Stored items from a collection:
________________

Lemma _make_tasks_writes (cwd iter_name : string) (jdata : gmap string json)
    (ref : json) (switch step : string) (link : bool) :
  writes_in (under iter_name) (_make_tasks' cwd iter_name jdata ref switch step link).
Proof.
  unfold _make_tasks. repeat writes_step.
  - apply create_path_under.
  - apply under_join. reflexivity.
  - apply under_join. reflexivity.
  - apply under_join. reflexivity.
  - eapply writes_in_mono; [|apply make_task_dirs_writes]. apply in_task_dir_under.
Qed.

Lemma make_tasks_writes (cwd iter_name : string) (jdata : gmap string json)
    (ref : json) (switch : string) :
  writes_in (under iter_name) (make_tasks' cwd iter_name jdata ref switch).
Proof.
  assert (Hsub : forall sub cwd' jd step link, isabs sub = false ->
            writes_in (under iter_name)
              (_make_tasks' cwd' (join iter_name sub) jd ref switch step link)).
  { intros sub cwd' jd step link Hs.
    eapply writes_in_mono; [|apply _make_tasks_writes].
    intros p. apply under_trans, under_join, Hs. }
  unfold make_tasks.
  repeat first
    [ apply _make_tasks_writes | apply Hsub; reflexivity
    | apply create_path_under | apply under_join; reflexivity
    | case_decide | writes_step ].
Qed.

Lemma copy_back_writes (to_task : string) (from_task_list : list string)
    (back_map : list Z) (ii : nat) (to_tasks : list string) :
  (forall d, d ∈ to_tasks -> in_task_dir to_task d) ->
  writes_in (in_task_dir to_task)
    (copy_back from_task_list back_map ii to_tasks).
Proof.
  revert ii. induction to_tasks as [|to_dir rest IH]; intros ii Hin; simpl.
  - apply writes_in_reads_only, reads_only_ret.
  - assert (Hd : in_task_dir to_task to_dir) by (apply Hin; left).
    repeat writes_step; try case_decide; repeat writes_step;
      try (apply IH; intros d Hdr; apply Hin; right; exact Hdr);
      try (eapply under_in_task_dir; [exact Hd|]; apply under_join; reflexivity).
Qed.

Lemma writes_in_bind_glob {B} (P : string -> Prop) (d : string)
    (f : list string -> io B) :
  (forall l, (forall x, x ∈ l -> in_task_dir d x) -> writes_in P (f l)) ->
  writes_in P (glob_sorted glob_tasks d ≫= f).
Proof.
  intros Hf fs p Hp. unfold mbind, io_bind, glob_sorted.
  apply Hf; [|exact Hp]. intros x. apply glob_tasks_pattern.
Qed.

(** Whatever its outcome, [refine_task] changes nothing outside the
    directory of the refined stage. *)
Lemma refine_task_writes (cwd from_task to_task : string) (err : R)
    (print_ref : bool) :
  writes_in (under to_task) (refine_task' cwd from_task to_task err print_ref).
Proof.
  unfold refine_task.
  repeat first
    [ apply make_tasks_writes
    | apply writes_in_bind_glob; intros ? ?
    | writes_step ].
  eapply writes_in_mono; [|apply copy_back_writes; eassumption].
  apply in_task_dir_under.
Qed.

Lemma reads_only_Ok {A} (m : io A) (fs fs' : gmap string file) (r : result A) :
  reads_only m -> m fs = (r, fs') -> fs' = fs.
Proof. intros Hm E. specialize (Hm fs). rewrite E in Hm. exact Hm. Qed.

(** What a successful run of [refine_task] went through. *)
Lemma refine_task_Ok (cwd from_task to_task : string) (err : R)
    (fs fs' : gmap string file) :
  refine_task' cwd from_task to_task err false fs = (Ok tt, fs') ->
  exists all_t integrand nref refined_t back_map to_jdata ref jd fs2,
    is_Some (fs !! join from_task "hti.out")
    /\ loadtxt_columns01 (join from_task "hti.out") fs = (Ok (all_t, integrand), fs)
    /\ compute_nrefine all_t integrand err = Ok nref
    /\ refine_schedule all_t nref = Ok (refined_t, back_map)
    /\ to_jdata !! "lambda" = Some (JList (JFloat <$> refined_t))
    /\ make_tasks' cwd to_task to_jdata ref "one-step" fs = (Ok jd, fs2)
    /\ length (glob_tasks fs2 from_task) = length all_t
    /\ length (glob_tasks fs2 to_task) = length refined_t
    /\ copy_back (glob_tasks fs2 from_task) back_map 0 (glob_tasks fs2 to_task) fs2
       = (Ok tt, fs').
Proof.
  unfold refine_task. intros H.
  apply io_bind_Ok in H as (found & fs0 & Hfound & H).
  unfold isfile in Hfound. injection Hfound as <- <-.
  destruct (bool_decide (is_Some (fs !! join from_task "hti.out"))) eqn:Hf;
    [|discriminate H].
  apply bool_decide_eq_true in Hf. simpl in H.
  apply io_bind_Ok in H as ([all_t integrand] & fs0 & Hload & H).
  pose proof (reads_only_Ok _ _ _ _ (reads_only_loadtxt _) Hload) as ->.
  apply io_bind_Ok in H as (nref & fs0 & Hn & H). apply lift_Ok in Hn as [Hn ->].
  apply io_bind_Ok in H as ([refined_t back_map] & fs0 & Hr & H).
  apply lift_Ok in Hr as [Hr ->].
  apply io_bind_Ok in H as (from_jdata & fs0 & Hj & H).
  pose proof (reads_only_Ok _ _ _ _ (reads_only_json_load _) Hj) as ->.
  apply io_bind_Ok in H as (ec & fs0 & He & H). apply lift_Ok in He as [He ->].
  apply io_bind_Ok in H as (ecs & fs0 & Hes & H). apply lift_Ok in Hes as [Hes ->].
  apply io_bind_Ok in H as (md & fs0 & Hm & H). apply lift_Ok in Hm as [Hm ->].
  apply io_bind_Ok in H as (mds & fs0 & Hms & H). apply lift_Ok in Hms as [Hms ->].
  apply io_bind_Ok in H as (ref & fs0 & Href & H). apply lift_Ok in Href as [Href ->].
  apply io_bind_Ok in H as (jd & fs2 & Hmk & H).
  apply io_bind_Ok in H as (from_list & fs0 & Hg1 & H).
  unfold glob_sorted in Hg1. injection Hg1 as <- <-.
  apply io_bind_Ok in H as (to_list & fs0 & Hg2 & H).
  unfold glob_sorted in Hg2. injection Hg2 as <- <-.
  destruct (bool_decide (length (glob_tasks fs2 from_task) = length all_t)) eqn:Hl1;
    [|discriminate H].
  destruct (bool_decide (length (glob_tasks fs2 to_task) = length refined_t)) eqn:Hl2;
    [|discriminate H].
  apply bool_decide_eq_true in Hl1, Hl2. simpl in H.
  eexists all_t, integrand, nref, refined_t, back_map, _, ref, jd, fs2.
  repeat split; try eassumption.
  rewrite !lookup_insert_ne by discriminate. apply lookup_insert_eq.
Qed.

Lemma make_tasks_one_step (cwd iter_name : string) (jdata jd : gmap string json)
    (ref : json) (fs fs2 : gmap string file) :
  make_tasks' cwd iter_name jdata ref "one-step" fs = (Ok jd, fs2) ->
  _make_tasks' cwd iter_name jdata ref "one-step" "both" false fs = (Ok jd, fs2).
Proof.
  unfold make_tasks. intros H.
  apply io_bind_Ok in H as (ec & fs0 & He & H). apply lift_Ok in He as [He ->].
  apply io_bind_Ok in H as (ecs & fs0 & Hes & H). apply lift_Ok in Hes as [Hes ->].
  apply io_bind_Ok in H as (md & fs0 & Hm & H). apply lift_Ok in Hm as [Hm ->].
  apply io_bind_Ok in H as (mds & fs0 & Hms & H). apply lift_Ok in Hms as [Hms ->].
  rewrite decide_True in H by reflexivity. exact H.
Qed.

Lemma task_config_Ok (cwd : string) (jdata jd : gmap string json) (ref : json)
    (switch step : string) (all_lambda : list R) (ec model : string) :
  task_config parse_seq cwd jdata ref switch step = Ok (jd, all_lambda, ec, model) ->
  jd !! "switch" = Some (JStr switch) /\ jd !! "step" = Some (JStr step)
  /\ jd !! "lambda" = jdata !! "lambda"
  /\ exists key spec raw eps,
       schedule_key switch step = Ok key /\ jdata !! key = Some spec
       /\ parse_seq spec = Ok raw /\ protect_ends raw eps = Ok all_lambda.
Proof.
  unfold task_config. intros H.
  set (jdata0 := if decide (is_Some (jdata !! "crystal")) then jdata
                 else <["crystal" := JStr "vega"]> jdata) in H.
  assert (Hj0 : forall k, k <> "crystal" -> jdata0 !! k = jdata !! k).
  { intros k Hk. subst jdata0. case_decide; [reflexivity|].
    apply lookup_insert_ne. congruence. }
  assert (Hj1 : forall k v, jdata0 !! k = Some v -> k = "crystal" \/ jdata !! k = Some v).
  { intros k v Hv. destruct (decide (k = "crystal")) as [->|Hk]; [auto|].
    right. rewrite <- Hj0 by exact Hk. exact Hv. }
  apply result_bind_Ok in H as (eps & He & H).
  apply result_bind_Ok in H as (key & Hk & H).
  apply result_bind_Ok in H as (spec & Hs & H).
  apply result_bind_Ok in H as (raw & Hp & H).
  apply result_bind_Ok in H as (lam & Hl & H).
  do 10 (apply result_bind_Ok in H as (? & _ & H)).
  injection H as <- <- _ _.
  split; [|split; [|split]].
  - rewrite !lookup_insert_ne by discriminate. apply lookup_insert_eq.
  - rewrite !lookup_insert_ne by discriminate. apply lookup_insert_eq.
  - rewrite !lookup_insert_ne by discriminate. apply Hj0. discriminate.
  - exists key, spec, raw, eps. split; [exact Hk|]. split; [|auto].
    unfold getitem in Hs. destruct (jdata0 !! key) as [v|] eqn:Ev; [|discriminate Hs].
    injection Hs as ->.
    destruct (Hj1 _ _ Ev) as [->|Hv]; [|exact Hv].
    exfalso. unfold schedule_key in Hk. repeat case_decide; discriminate Hk.
Qed.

________________

__WHAT THE TASK ASKS__
For the word "unfold", show every line of the entries that holds it.

__FINAL ANSWER__
  unfold _make_tasks. repeat writes_step.
  unfold make_tasks.
  intros Hf fs p Hp. unfold mbind, io_bind, glob_sorted.
  unfold refine_task.
  unfold refine_task. intros H.
  unfold isfile in Hfound. injection Hfound as <- <-.
  unfold glob_sorted in Hg1. injection Hg1 as <- <-.
  unfold glob_sorted in Hg2. injection Hg2 as <- <-.
  unfold make_tasks. intros H.
  unfold task_config. intros H.
    unfold getitem in Hs. destruct (jdata0 !! key) as [v|] eqn:Ev; [|discriminate Hs].
    exfalso. unfold schedule_key in Hk. repeat case_decide; discriminate Hk.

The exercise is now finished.